Time.com has an article about people that are swapping episodes of their favorite TV-series. Watch this: after music sharing, movie sharing this is the next thing the American Entertainment Industry can focus on.

Using simple software, inexpensive hardware and a fast internet connection people share episodes of all populair tv-shows like Simpons, Futurama, Friends, Sex in the City etc. And of course the place to find it is the FastTrack Network (KaZaA, Morpheus, Grokster):



While the legal battles drag out in court, pirates are enjoying a virtual free-for-all. Necratog (who asked to be identified by his screen name only) is the first link in a chain that supplies digitized copies of Buffy the Vampire Slayer to an online chat room and a website that get as many as 1,500 downloads a week. Not to be confused with the many "leechers" (people who only download shows), he's a "capper" (someone who captures a TV show, digitizes it and sends it out to others).

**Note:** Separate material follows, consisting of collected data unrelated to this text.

(* ===== verification/HostFSInv.v ===== *)
(** * Clean paths on the host's file system

    Lemmas about the paths that pkg/archive builds from a clean directory and clean
    relative names, about their resolution where no link is in the way, and about
    what each call does to the inodes of all names. *)

From S2P Require Import Prelude GoStrings GoPath Changes HostFS.

(** ** Clean paths as lists of components *)

Definition P (p : list string) : string := "/" +:+ Join p "/".

Lemma P_abs p : P p = abs_path (rev p).
Proof. unfold P, abs_path. by rewrite rev_involutive. Qed.

Lemma normal_slash p : Forall normal p → Forall (λ w, contains_char slash w = false) p.
Proof. intros Hp. eapply Forall_impl; [done|]. by intros x (_ & _ & _ & Hx). Qed.

Lemma P_inj p q : Forall normal p → Forall normal q → P p = P q → p = q.
Proof.
  intros Hp Hq. rewrite !P_abs. intros H%abs_path_inj; [|by apply Forall_rev..].
  rewrite <- (rev_involutive p), H. apply rev_involutive.
Qed.

Lemma Split_P p : Forall normal p → p ≠ [] → Split slash (P p) = "" :: p.
Proof.
  intros Hp Hne. unfold P.
  change ("/" +:+ Join p "/") with ("" +:+ String slash (Join p "/")).
  rewrite Split_app_sep. rewrite (Split_Join slash) by (done || by apply normal_slash). done.
Qed.

Lemma Split_rel p : Forall normal p → p ≠ [] → Split slash (Join p "/") = p.
Proof. intros Hp Hne. apply (Split_Join slash); [done|by apply normal_slash]. Qed.

Lemma foldl_push_rel st ws :
  Forall normal ws → foldl (push false) st ws = rev ws ++ st.
Proof.
  revert st. induction ws as [|w ws IH]; intros st Hws; [done|].
  apply Forall_cons in Hws as [(H1 & H2 & H3 & _) Hws]. cbn [foldl rev].
  rewrite IH by done. unfold push at 1. rewrite decide_False by naive_solver.
  rewrite decide_False by done. by rewrite <- app_assoc.
Qed.

Lemma IsAbs_String x s : IsAbs (String x s) = bool_decide (x = slash).
Proof.
  unfold IsAbs, HasPrefix. cbn [strip_prefix]. change "/"%char with slash.
  destruct (decide (slash = x)) as [<-|Hne]; simpl; [done|].
  rewrite bool_decide_false; [done|congruence].
Qed.

Lemma IsAbs_rel p : Forall normal p → IsAbs (Join p "/") = false.
Proof.
  destruct p as [|w p]; [done|]. intros [(Hw & _ & _ & Hs) _]%Forall_cons.
  destruct w as [|x w]; [done|]. cbn [contains_char] in Hs.
  apply orb_false_iff in Hs as [Hs _].
  assert (Hj : ∃ t, Join (String x w :: p) "/" = String x t).
  { destruct p; [by exists w|]. rewrite Join_cons. by eexists. }
  destruct Hj as [t ->]. rewrite IsAbs_String. by rewrite bool_decide_eq_false in Hs |- *.
Qed.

His PC is connected to a TV cable; an inexpensive video card allows him to watch TV on his monitor. Using a free application called VirtualDub, he digitizes any show he wants and saves it to his hard drive. He then spends about five minutes editing out the commercials and an hour compressing the file until it is small enough to swap online. Then he uploads it to a friend who makes it available for others to download.

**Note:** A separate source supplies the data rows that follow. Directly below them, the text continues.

(** The owner first, since changing it may take other attributes away. *)
Definition set_attributes (s : fs) (path : string) (hdr : Header) (chownOpts : option (Z * Z)) :
    fs * outcome errno unit :=
  let '(uid, gid) := default (h_Uid hdr, h_Gid hdr) chownOpts in
  let! (s, _) := os_Lchown s path uid gid in
  let! (s, _) := set_xattrs s path (h_Xattrs hdr) in
  let! (s, _) := handleLChmod s hdr path in
  set_entry_times s path hdr.

(** [createTarFile] with [Lchown]; [chownOpts] overrides the owner of the header. *)
Definition createTarFile (s : fs) (path extractDir : string) (hdr : Header) (data : string)
    (chownOpts : option (Z * Z)) : fs * outcome archive_error unit :=
  if decide (h_Typeflag hdr = TypeXGlobalHeader) then (s, Ok tt)
  else
    let! (s, _) := create_object s path extractDir hdr data in
    errno_result (set_attributes s path hdr chownOpts).

(** ** UnpackLayer *)

Record TarOptions := mkOptions {
  to_UIDMaps : option (list IDMap);
  to_GIDMaps : option (list IDMap)
}.

(** The variables of the loop of [UnpackLayer], with the file system.
    [u_aufsHardlinks] holds pointers to headers: assigning to a field of one is
    seen by every later use. *)
Record unpack := mkUnpack {
  u_fs : fs;
  u_size : Z;
  u_dirs : list Header;
  u_unpackedPaths : gset string;
  u_aufsTempdir : string;
  u_aufsHardlinks : gmap string Header
}.
Definition with_fs (u : unpack) (s : fs) : unpack :=
  mkUnpack s (u_size u) (u_dirs u) (u_unpackedPaths u) (u_aufsTempdir u) (u_aufsHardlinks u).
Definition add_size (u : unpack) (n : Z) : unpack :=
  mkUnpack (u_fs u) (wrap64 (u_size u + n)) (u_dirs u) (u_unpackedPaths u) (u_aufsTempdir u)
    (u_aufsHardlinks u).
Definition add_dir (u : unpack) (hdr : Header) : unpack :=
  mkUnpack (u_fs u) (u_size u) (u_dirs u ++ [hdr]) (u_unpackedPaths u) (u_aufsTempdir u)
    (u_aufsHardlinks u).
Definition add_path (u : unpack) (path : string) : unpack :=
  mkUnpack (u_fs u) (u_size u) (u_dirs u) ({[path]} ∪ u_unpackedPaths u) (u_aufsTempdir u)
    (u_aufsHardlinks u).
Definition with_tempdir (u : unpack) (d : string) : unpack :=
  mkUnpack (u_fs u) (u_size u) (u_dirs u) (u_unpackedPaths u) d (u_aufsHardlinks u).
Definition with_hardlink (u : unpack) (b : string) (hdr : Header) : unpack :=
  mkUnpack (u_fs u) (u_size u) (u_dirs u) (u_unpackedPaths u) (u_aufsTempdir u)
    (<[b := hdr]> (u_aufsHardlinks u)).

Definition on_fs {A} (u : unpack) (r : fs * outcome archive_error A) :
    unpack * outcome archive_error A := (with_fs u r.1, r.2).
Definition on_errno {A} (u : unpack) (r : fs * outcome errno A) :
    unpack * outcome archive_error A := on_fs u (errno_result r).
Definition id_result {A} (u : unpack) (r : outcome string A) :
    unpack * outcome archive_error A :=
  (u, match r with
      | Ok a => Ok a | Err e => Err (IDError e) | Panic m => Panic m | Diverge => Diverge
      end).

Section unpack.
Context (tempdir dest : string) (options : TarOptions).

(** The directory of the entry is made if it is missing. *)
Definition ensure_parent (u : unpack) (hdr : Header) : unpack * outcome archive_error unit :=
  if HasSuffix_slash (h_Name hdr) then (u, Ok tt)
  else
    let parentPath := filepath_Join dest (filepath_Dir (h_Name hdr)) in
    match os_Lstat (u_fs u) parentPath with
    | Err e =>
        if os_IsNotExist e then on_errno u (os_MkdirAll (u_fs u) parentPath 384) else (u, Ok tt)
    | _ => (u, Ok tt)
    end.

(** Entries of the metadata of AUFS: files below .wh..wh.plnk are kept aside, as the
    targets of hard links.  The result tells whether the entry is done. *)
Definition aufs_metadata (u : unpack) (hdr : Header) (data : string) :
    unpack * outcome archive_error bool :=
  if HasPrefix (h_Name hdr) WhiteoutMetaPrefix then
    let! (u, _) :=
      (if HasPrefix (h_Name hdr) WhiteoutLinkDir && bool_decide (h_Typeflag hdr = TypeReg) then
         let basename := filepath_Base (h_Name hdr) in
         let u := with_hardlink u basename hdr in
         let! (u, _) :=
           (if decide (u_aufsTempdir u = "") then
              let! (u, _) := on_errno u (os_Mkdir (u_fs u) tempdir 448) in
              (with_tempdir u tempdir, Ok tt)
            else (u, Ok tt)) in
         on_fs u (createTarFile (u_fs u) (filepath_Join (u_aufsTempdir u) basename) dest hdr
                    data None)
       else (u, Ok tt)) in
    (u, Ok (negb (bool_decide (h_Name hdr = WhiteoutOpaqueDir))))
  else (u, Ok false).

Like many other TV freaks, Necratog, 21, also downloads favorite programs and burns them onto CDs. His archives include 400 CDs that hold more than a thousand Buffy, Babylon 5, South Park and Star Trek shows. But Buffy is his favorite. "I'll watch the same episode three or four times in a row," he says. "I've watched some over 20 times altogether."

This is an intresting article on Time.com that is a good read. I also think this is for example something widely used by people in other continents that haven't seen the episodes that are already shown in the US.